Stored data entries
Lemma diff_loop_sorted ty old new :
  Forall (row_of ty) old -> StronglySorted by_key old -> Forall (row_of ty) new -> StronglySorted by_key new ->
  StronglySorted by_key (diff_loop ty old new) /\ (length (diff_loop ty old new) <= length old + length new)%nat.
Proof.
  intros Ro So'. revert new. induction So' as [| o old So' IHo Ho].
  { intros new Rn Sn. destruct new as [| n new]; [by split; [constructor |] |]. cbn [diff_loop]. by rewrite drop_values_id. }
  apply Forall_cons in Ro as [Oo Ro]. specialize (IHo Ro). intros new. induction new as [| n new IHn]; intros Rn Sn.
  { cbn [diff_loop]. rewrite drop_values_id by (by constructor). cbn. split; [by constructor | lia]. }
  apply Forall_cons in Rn as [On Rn] . inversion_clear Sn as [| ? ? Sn' Hn]. rewrite diff_loop_cons by done. cbv zeta.
  destruct (Z.ltb_spec (ovsdb_atom_compare_3way o.1 n.1) 0) as [Hc | Hc]; [| rewrite Z.gtb_ltb; destruct (Z.ltb_spec 0 (ovsdb_atom_compare_3way o.1 n.1)) as [Hc' | Hc']].
  - destruct (IHo (n :: new)) as [IH1 IH2]; [by constructor.. |]. cbn in *. split; [| lia]. constructor; [done |].
    apply diff_loop_below; try done; [by constructor.. |]. constructor; [done |]. by apply (by_key_trans (type (key ty)) (type (value ty)) o n).
  - destruct IHn as [IH1 IH2]; [done.. |]. apply (cmp_opp (type (key ty))) in Hc'; [| apply On | apply Oo].
    cbn [length] in *. split; [| lia]. constructor; [done |].
    apply diff_loop_below; try done; [by constructor.. |]. constructor; [done |]. by apply (by_key_trans (type (key ty)) (type (value ty)) n o).
  - assert (o.1 = n.1) as E by (apply (cmp_eq (type (key ty))); [apply Oo | apply On | lia]).
    destruct (IHo new) as [IH1 IH2]; [done.. |]. destruct (_ && _); cbn [app length]; [| split; [done | lia]]. split; [| lia].
    constructor; [done |]. apply diff_loop_below; try done. eapply Forall_impl; [exact Ho |]. intros t. unfold by_key. by rewrite E.
Qed.

Lemma diff_ok ty old new :
  ok ty old -> ok ty new -> Z.of_nat (length old + length new) < DATUM_MAX -> ok ty (ovsdb_datum_diff old new ty).
Proof.
  intros Ho Hn Hl. unfold ovsdb_datum_diff. destruct (ovsdb_type_is_composite ty); cbn [negb]; [| done].
  pose proof (ok_rows ty old Ho) as Ro. pose proof (ok_rows ty new Hn) as Rn. destruct Ho as [_ So' _], Hn as [_ Sn _].
  destruct (diff_loop_sorted ty old new Ro So' Rn Sn) as [Hs Hle]. split; [| done | lia].
  apply Forall_forall. intros r Hr. rewrite Forall_forall in Ro, Rn.
  apply diff_loop_elem in Hr as [[? _] | [? _]]; try done; [by apply Ro | by apply Rn | by apply Forall_forall..].
Qed.

Lemma diff_elem ty old new r :
  ok ty old -> ok ty new -> ovsdb_type_is_composite ty = true ->
  r ∈ ovsdb_datum_diff old new ty <-> r ∈ old /\ r.1 ∉ new.*1 \/ r ∈ new /\ r ∉ old.
Proof.
  intros Ho Hn Hc. unfold ovsdb_datum_diff. rewrite Hc. cbn [negb].
  apply diff_loop_elem; [by apply ok_rows | apply Ho | by apply ok_rows | apply Hn].
Qed.

Lemma ok_ext ty a b : ok ty a -> ok ty b -> (forall r, r ∈ a <-> r ∈ b) -> a = b.
Proof. intros [Ra Sa _] [Rb Sb _]. by apply (datum_ext _ _ a b Ra Sa Rb Sb). Qed.

(** Applying the difference to the old datum gives the new one. *)
Lemma diff_diff ty old new :
  ok ty old -> ok ty new -> Z.of_nat (length old + (length old + length new)) < DATUM_MAX ->
  ovsdb_datum_diff old (ovsdb_datum_diff old new ty) ty = new.
Proof.
  intros Ho Hn Hl. destruct (ovsdb_type_is_composite ty) eqn:Hc.
  2: { unfold ovsdb_datum_diff. by rewrite Hc. }
  assert (ok ty (ovsdb_datum_diff old new ty)) as Hd by (apply diff_ok; [done | done | lia]).
  assert (length (ovsdb_datum_diff old new ty) <= length old + length new)%nat as Hle.
  { unfold ovsdb_datum_diff. rewrite Hc. apply diff_loop_sorted; [by apply ok_rows | apply Ho | by apply ok_rows | apply Hn]. }
  apply (ok_ext ty); [apply diff_ok; [done | done | lia] | done |]. intros r. rewrite diff_elem by done.
  pose proof (ok_rows ty old Ho) as Ro. pose proof (ok_rows ty new Hn) as Rn. rewrite Forall_forall in Ro, Rn.
  assert (forall t, t ∈ ovsdb_datum_diff old new ty <-> t ∈ old /\ t.1 ∉ new.*1 \/ t ∈ new /\ t ∉ old) as Hel by (intros; by apply diff_elem).
  split.
  - intros [[Hr Hno] | [Hr Hno]]; [| apply Hel in Hr as [[] | []]; done].
    destruct (in_dec_key ty new r.1 Hn (proj1 (Ro r Hr))) as [(s & E & Hs)%list_elem_of_fmap | Hk].
    + destruct (in_dec_row ty old s Ho (Rn s Hs)) as [Hso | Hso].
      * by rewrite (ok_key_inj ty old r s).
      * exfalso. apply Hno. rewrite E. apply in_key, Hel. by right.
    + exfalso. apply Hno, in_key, Hel. by left.
  - intros Hr. destruct (in_dec_row ty old r Ho (Rn r Hr)) as [Hro | Hro]; [left | right; split; [apply Hel; by right | done]].
    split; [done |]. intros (s & E & Hs)%list_elem_of_fmap. apply Hel in Hs as [[_ Hs] | [Hs Hso]].
    + apply Hs. rewrite <- E. by apply in_key.
    + apply Hso. by rewrite <- (ok_key_inj ty new r s).
Qed.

◆ AIM OF THE EXERCISE ◆
Go through the entries above and restate each one exactly.

◆ RESPONSE BELOW ◆
Lemma diff_loop_sorted ty old new :
  Forall (row_of ty) old -> StronglySorted by_key old -> Forall (row_of ty) new -> StronglySorted by_key new ->
  StronglySorted by_key (diff_loop ty old new) /\ (length (diff_loop ty old new) <= length old + length new)%nat.
Proof.
  intros Ro So'. revert new. induction So' as [| o old So' IHo Ho].
  { intros new Rn Sn. destruct new as [| n new]; [by split; [constructor |] |]. cbn [diff_loop]. by rewrite drop_values_id. }
  apply Forall_cons in Ro as [Oo Ro]. specialize (IHo Ro). intros new. induction new as [| n new IHn]; intros Rn Sn.
  { cbn [diff_loop]. rewrite drop_values_id by (by constructor). cbn. split; [by constructor | lia]. }
  apply Forall_cons in Rn as [On Rn] . inversion_clear Sn as [| ? ? Sn' Hn]. rewrite diff_loop_cons by done. cbv zeta.
  destruct (Z.ltb_spec (ovsdb_atom_compare_3way o.1 n.1) 0) as [Hc | Hc]; [| rewrite Z.gtb_ltb; destruct (Z.ltb_spec 0 (ovsdb_atom_compare_3way o.1 n.1)) as [Hc' | Hc']].
  - destruct (IHo (n :: new)) as [IH1 IH2]; [by constructor.. |]. cbn in *. split; [| lia]. constructor; [done |].
    apply diff_loop_below; try done; [by constructor.. |]. constructor; [done |]. by apply (by_key_trans (type (key ty)) (type (value ty)) o n).
  - destruct IHn as [IH1 IH2]; [done.. |]. apply (cmp_opp (type (key ty))) in Hc'; [| apply On | apply Oo].
    cbn [length] in *. split; [| lia]. constructor; [done |].
    apply diff_loop_below; try done; [by constructor.. |]. constructor; [done |]. by apply (by_key_trans (type (key ty)) (type (value ty)) n o).
  - assert (o.1 = n.1) as E by (apply (cmp_eq (type (key ty))); [apply Oo | apply On | lia]).
    destruct (IHo new) as [IH1 IH2]; [done.. |]. destruct (_ && _); cbn [app length]; [| split; [done | lia]]. split; [| lia].
    constructor; [done |]. apply diff_loop_below; try done. eapply Forall_impl; [exact Ho |]. intros t. unfold by_key. by rewrite E.
Qed.

Lemma diff_ok ty old new :
  ok ty old -> ok ty new -> Z.of_nat (length old + length new) < DATUM_MAX -> ok ty (ovsdb_datum_diff old new ty).
Proof.
  intros Ho Hn Hl. unfold ovsdb_datum_diff. destruct (ovsdb_type_is_composite ty); cbn [negb]; [| done].
  pose proof (ok_rows ty old Ho) as Ro. pose proof (ok_rows ty new Hn) as Rn. destruct Ho as [_ So' _], Hn as [_ Sn _].
  destruct (diff_loop_sorted ty old new Ro So' Rn Sn) as [Hs Hle]. split; [| done | lia].
  apply Forall_forall. intros r Hr. rewrite Forall_forall in Ro, Rn.
  apply diff_loop_elem in Hr as [[? _] | [? _]]; try done; [by apply Ro | by apply Rn | by apply Forall_forall..].
Qed.

Lemma diff_elem ty old new r :
  ok ty old -> ok ty new -> ovsdb_type_is_composite ty = true ->
  r ∈ ovsdb_datum_diff old new ty <-> r ∈ old /\ r.1 ∉ new.*1 \/ r ∈ new /\ r ∉ old.
Proof.
  intros Ho Hn Hc. unfold ovsdb_datum_diff. rewrite Hc. cbn [negb].
  apply diff_loop_elem; [by apply ok_rows | apply Ho | by apply ok_rows | apply Hn].
Qed.

Lemma ok_ext ty a b : ok ty a -> ok ty b -> (forall r, r ∈ a <-> r ∈ b) -> a = b.
Proof. intros [Ra Sa _] [Rb Sb _]. by apply (datum_ext _ _ a b Ra Sa Rb Sb). Qed.

(** Applying the difference to the old datum gives the new one. *)
Lemma diff_diff ty old new :
  ok ty old -> ok ty new -> Z.of_nat (length old + (length old + length new)) < DATUM_MAX ->
  ovsdb_datum_diff old (ovsdb_datum_diff old new ty) ty = new.
Proof.
  intros Ho Hn Hl. destruct (ovsdb_type_is_composite ty) eqn:Hc.
  2: { unfold ovsdb_datum_diff. by rewrite Hc. }
  assert (ok ty (ovsdb_datum_diff old new ty)) as Hd by (apply diff_ok; [done | done | lia]).
  assert (length (ovsdb_datum_diff old new ty) <= length old + length new)%nat as Hle.
  { unfold ovsdb_datum_diff. rewrite Hc. apply diff_loop_sorted; [by apply ok_rows | apply Ho | by apply ok_rows | apply Hn]. }
  apply (ok_ext ty); [apply diff_ok; [done | done | lia] | done |]. intros r. rewrite diff_elem by done.
  pose proof (ok_rows ty old Ho) as Ro. pose proof (ok_rows ty new Hn) as Rn. rewrite Forall_forall in Ro, Rn.
  assert (forall t, t ∈ ovsdb_datum_diff old new ty <-> t ∈ old /\ t.1 ∉ new.*1 \/ t ∈ new /\ t ∉ old) as Hel by (intros; by apply diff_elem).
  split.
  - intros [[Hr Hno] | [Hr Hno]]; [| apply Hel in Hr as [[] | []]; done].
    destruct (in_dec_key ty new r.1 Hn (proj1 (Ro r Hr))) as [(s & E & Hs)%list_elem_of_fmap | Hk].
    + destruct (in_dec_row ty old s Ho (Rn s Hs)) as [Hso | Hso].
      * by rewrite (ok_key_inj ty old r s).
      * exfalso. apply Hno. rewrite E. apply in_key, Hel. by right.
    + exfalso. apply Hno, in_key, Hel. by left.
  - intros Hr. destruct (in_dec_row ty old r Ho (Rn r Hr)) as [Hro | Hro]; [left | right; split; [apply Hel; by right | done]].
    split; [done |]. intros (s & E & Hs)%list_elem_of_fmap. apply Hel in Hs as [[_ Hs] | [Hs Hso]].
    + apply Hs. rewrite <- E. by apply in_key.
    + apply Hso. by rewrite <- (ok_key_inj ty new r s).
Qed.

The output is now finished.